左下はそんな彼らの3世代か4世代くらい前になるであろうジャッキー・イクス。"ル・マン キング"の異名を持ち、ル・マン24時間レースで6度も優勝したレジェンドドライバーですが、今回は地元ベルギーの開催でお出掛けでしょうか。こっちもしばらく見ないうちにすっかり爺ちゃんに・・・。同じジャッキーのスチュワート爺さんより6歳若いはずなのに、こっちのほうが老けてるんじゃない? まあ、スチュワート爺さんが元気過ぎるだけか。
右下はユベールのお母さまとご兄弟。追悼セレモニーで気丈にふるまっておられ、それがまた逆に胸を打ちました。
■次戦もフェラーリにチャンス?
さあ、今回は早々に締めてしまいましょう。次戦、イタリアGPのお話。今回も中低速コーナーではメルセデスに詰め寄られ気味でしたが、やはり高速区間、ストレートでは速さを見せたフェラーリ。
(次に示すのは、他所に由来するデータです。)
(** [send_message] does one of three things.  It answers the caller with a
    single [error] and changes nothing; or it drops the message silently,
    changing nothing (the room named by the sender's [room_id] no longer
    exists); or it posts: the room named by the sender's [room_id] receives
    one [new_message] carrying the sender's id and the text, and that
    message is now the last entry of the room's log, which holds at most
    500 entries. *)
Theorem send_message_outcome st sid data_message msg_id now :
  reachable st →
  let st' := (send_message sid data_message msg_id now st).1 in
  let out := (send_message sid data_message msg_id now st).2 in
  (st' = st ∧ ∃ message, out = [Emit "error" (PError message) sid None])
  ∨ (st' = st ∧ out = []
     ∧ ∃ user room_id, dict_get sid (users st) = Some user
                       ∧ User.room_id (deref st user) = Some room_id
                       ∧ rooms st !! room_id = None)
  ∨ (∃ user room_id text posted log',
       dict_get sid (users st) = Some user
       ∧ User.room_id (deref st user) = Some room_id
       ∧ data_message = Some text
       ∧ out = [Emit "new_message" (PNewMessage posted) room_id None]
       ∧ ChatMessage.room_id posted = room_id
       ∧ ChatMessage.user_id posted = User.id (deref st user)
       ∧ ChatMessage.message posted = text
       ∧ room_messages st' !! room_id = Some log'
       ∧ last log' = Some posted
       ∧ length log' ≤ 500).
Proof.
  intros Hreach st' out. subst st' out.
  pose proof (reachable_wf _ Hreach) as Hwf.
  unfold send_message.
  destruct (dict_get sid (users st)) as [user|] eqn:Hget;
    [| left; split; [done | by eexists]].
  destruct (User.room_id (deref st user)) as [room_id|] eqn:Hrid;
    [| left; split; [done | by eexists]].
  destruct (truthy (Some room_id)); [| left; split; [done | by eexists]].
  destruct data_message as [text|]; [| left; split; [done | by eexists]].
  destruct (rooms st !! room_id) as [room|] eqn:Hroom.
  2: { right. left. rewrite add_message_dropped by auto. simpl.
       split_and!; [done | done |]. by exists user, room_id. }
  assert (find_session st (User.id (deref st user)) ≠ None) as Hfound.
  { intros Hnone. apply dict_get_elem, list_elem_of_In in Hget.
    pose proof (find_none _ _ Hnone _ Hget) as Hf. simpl in Hf.
    by rewrite bool_decide_eq_true_2 in Hf. }
  destruct (find_session st (User.id (deref st user))) as [[sid' user']|] eqn:Hfind;
    [| done].
  destruct (wf_log _ Hwf room_id) as [log Hlog]; [by eexists |].
  rewrite (add_message_posted _ _ _ _ _ _ room sid' user' log) by done.
  right. right. simpl.
  eexists user, room_id, text, _, _. unfold deref in *. simpl. rewrite Hrid. simpl.
  rewrite lookup_insert_eq. split_and!; try done.
  - unfold last_n. rewrite drop_app_le by (rewrite length_app; simpl; lia).
    apply last_snoc.
  - rewrite length_last_n. lia.
Qed.

Lemma send_message_outcome_witness :
  let st' := (send_message "sid2" (Some "hi") "m2" 7 duo).1 in
  let out := (send_message "sid2" (Some "hi") "m2" 7 duo).2 in
  (st' = duo ∧ ∃ message, out = [Emit "error" (PError message) "sid2" None])
  ∨ (st' = duo ∧ out = []
     ∧ ∃ user room_id, dict_get "sid2" (users duo) = Some user
                       ∧ User.room_id (deref duo user) = Some room_id
                       ∧ rooms duo !! room_id = None)
  ∨ (∃ user room_id text posted log',
       dict_get "sid2" (users duo) = Some user
       ∧ User.room_id (deref duo user) = Some room_id
       ∧ Some "hi" = Some text
       ∧ out = [Emit "new_message" (PNewMessage posted) room_id None]
       ∧ ChatMessage.room_id posted = room_id
       ∧ ChatMessage.user_id posted = User.id (deref duo user)
       ∧ ChatMessage.message posted = text
       ∧ room_messages st' !! room_id = Some log'
       ∧ last log' = Some posted
       ∧ length log' ≤ 500).
Proof. apply (send_message_outcome duo "sid2" (Some "hi") "m2" 7 reachable_duo). Defined.
Definition is_digit (c : ascii) : bool :=
  (48 <=? N_of_ascii c)%N && (N_of_ascii c <=? 57)%N.

(** Consumes exactly [k] digits at the front of [s]; returns the rest. *)
Fixpoint take_digits (k : nat) (s : string) : option string :=
  match k with
  | O => Some s
  | S k' =>
      match s with
      | String c rest => if is_digit c then take_digits k' rest else None
      | "" => None
      end
  end.

(** The pattern "8 digits, a literal dot, 6 digits", anchored at both
    ends. *)
Definition matches_suffix_pattern (s : string) : bool :=
  match take_digits 8 s with
  | Some (String c rest) =>
      Ascii.eqb c "." &&
      match take_digits 6 rest with
      | Some "" => true
      | _ => false
      end
  | _ => false
  end.

Definition EPOCH : datetime := mkDatetime 1970 1 1 0 0 0 0.

(** [timedelta(seconds=1)] *)
Definition one_second : timedelta := timedelta_new 0 1 0.

(** Reading [b] is at least one second later than reading [a]:
    [b - a >= timedelta(seconds=1)]. *)
Definition one_second_later (a b : datetime) : Prop :=
  timedelta_ge (sub b a) one_second = true.

(** The second a reading falls in, counted from the epoch:
    [(t - EPOCH) // timedelta(seconds=1)]. *)
Definition posix_second (t : datetime) : Z :=
  let d := sub t EPOCH in
  td_days d * 86400 + td_seconds d.

(** The length of a year in days. *)
Definition days_in_year (y : Z) : Z := if _is_leap y then 366 else 365.

(** Seconds since the start of the proleptic calendar, and comparison of
    two readings field by field down to the second. *)
Definition second_count (t : datetime) : Z :=
  toordinal t * 86400 + (second t + minute t * 60 + hour t * 3600).

Definition cmp_fields (a b : datetime) : comparison :=
  lexc (year a ?= year b)
    (lexc (month a ?= month b)
      (lexc (day a ?= day b)
        (lexc (hour a ?= hour b)
          (lexc (minute a ?= minute b) (second a ?= second b))))).

(** The record one run of the script builds when the heap holds [n]
    objects at its start, and the objects the run allocates, in order:
    the list of packages, the [package_dir] dict, the list inside
    [entry_points], the [entry_points] dict, the [install_requires] list. *)
Definition record_at (n : nat) (v : string) : metadata :=
  {| name := "test_databricks_asset_bundles";
     version := v;
     url := "https://databricks.com";
     author := "daniel.iyiola@godevsuite072.onmicrosoft.com";
     description := "wheel file based on test_databricks_asset_bundles/src";
     packages := n;
     package_dir := (n + 1)%nat;
     entry_points := (n + 3)%nat;
     install_requires := (n + 4)%nat |}.

Definition allocated (n : nat) (fs : fsnode) : list pyobj :=
  [ OList (VStr <$> find_packages fs "./src");
    ODict [("", VStr "src")];
    OList [VStr "main=test_databricks_asset_bundles.main:main"];
    ODict [("packages", VRef (n + 2)%nat)];
    OList [VStr "setuptools"] ].

(** A fresh interpreter. *)
Definition fresh_proc : proc := mkProc [] [] [].

(** A working directory whose [src] holds a directory [a] without marker
    file, which holds a directory [b] with one. *)
Definition nested_tree : fsnode :=
  Dir [("setup.py", File);
       ("src", Dir [("a", Dir [("b", Dir [("__init__.py", File)])])])].

(** The layout of the repository: the package sits directly under [src]. *)
Definition repo_tree : fsnode :=
  Dir [("setup.py", File);
       ("src", Dir [("test_databricks_asset_bundles",
                     Dir [("__init__.py", File); ("main.py", File)])]);
       ("tests", Dir [("main_test.py", File)])].

(** ** Further notions *)

(** Induction over directory trees, with the hypothesis available for
    every entry of a directory. *)
Section FsnodeInduction.

Variable P : fsnode -> Prop.
Hypothesis P_File : P File.
Hypothesis P_Dir :
  forall entries, Forall (fun e => P (snd e)) entries -> P (Dir entries).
タイヤチョイスのミスとエンジンさえ壊れなければ、モンツァでも十分にメルセデスの前に出れそうです。
コースの形状を見ても一目瞭然。90周年を祝うティフォシで溢れかえるであろうモンツァ。個人的にはそろそろヴェッテルにスポットを浴びて欲しい気がしますなあ。
そしてフェルスタッペンは、ペナルティ覚悟のスペック4投入だそうです。準地元のベルギーでいいところを見せきれなかった分、ドカンと一発見せて欲しいもんですが、今回のアルボンを見ていると、フェルスタッペンもうかうかしてられない感じ。
悲しい事故はレースにはつきもの。昔に比べて遥かに安全にはなったとはいえ、今回のように不確定要素が不幸にも重なることは、これからもあるでしょう。それでも先の見えないオールージュをアクセル全開で駆け上がることが、ドライバーたちの生き様だったりするのです。僕にはもう想像もできない次元ですが・・・。きっと誰もが、この悲しみを乗り越え、ユベールの夢を代わりに背負うために、これかれあも躊躇なくペダルを強く踏み込むに違いありません。
▲今回は全てのドライバーがこの19番のステッカーをどこかに貼っていました。レース19ラップ目には観客総立ちでのスタンディングオベーション?追悼の拍手も。
▲パルクフェルメで何よりも真っ先に「これを映せ!」とばかりに指さしたルクレール。胸が熱くなりました。
短くも熱い22年を生きたユベールに、改めて合掌。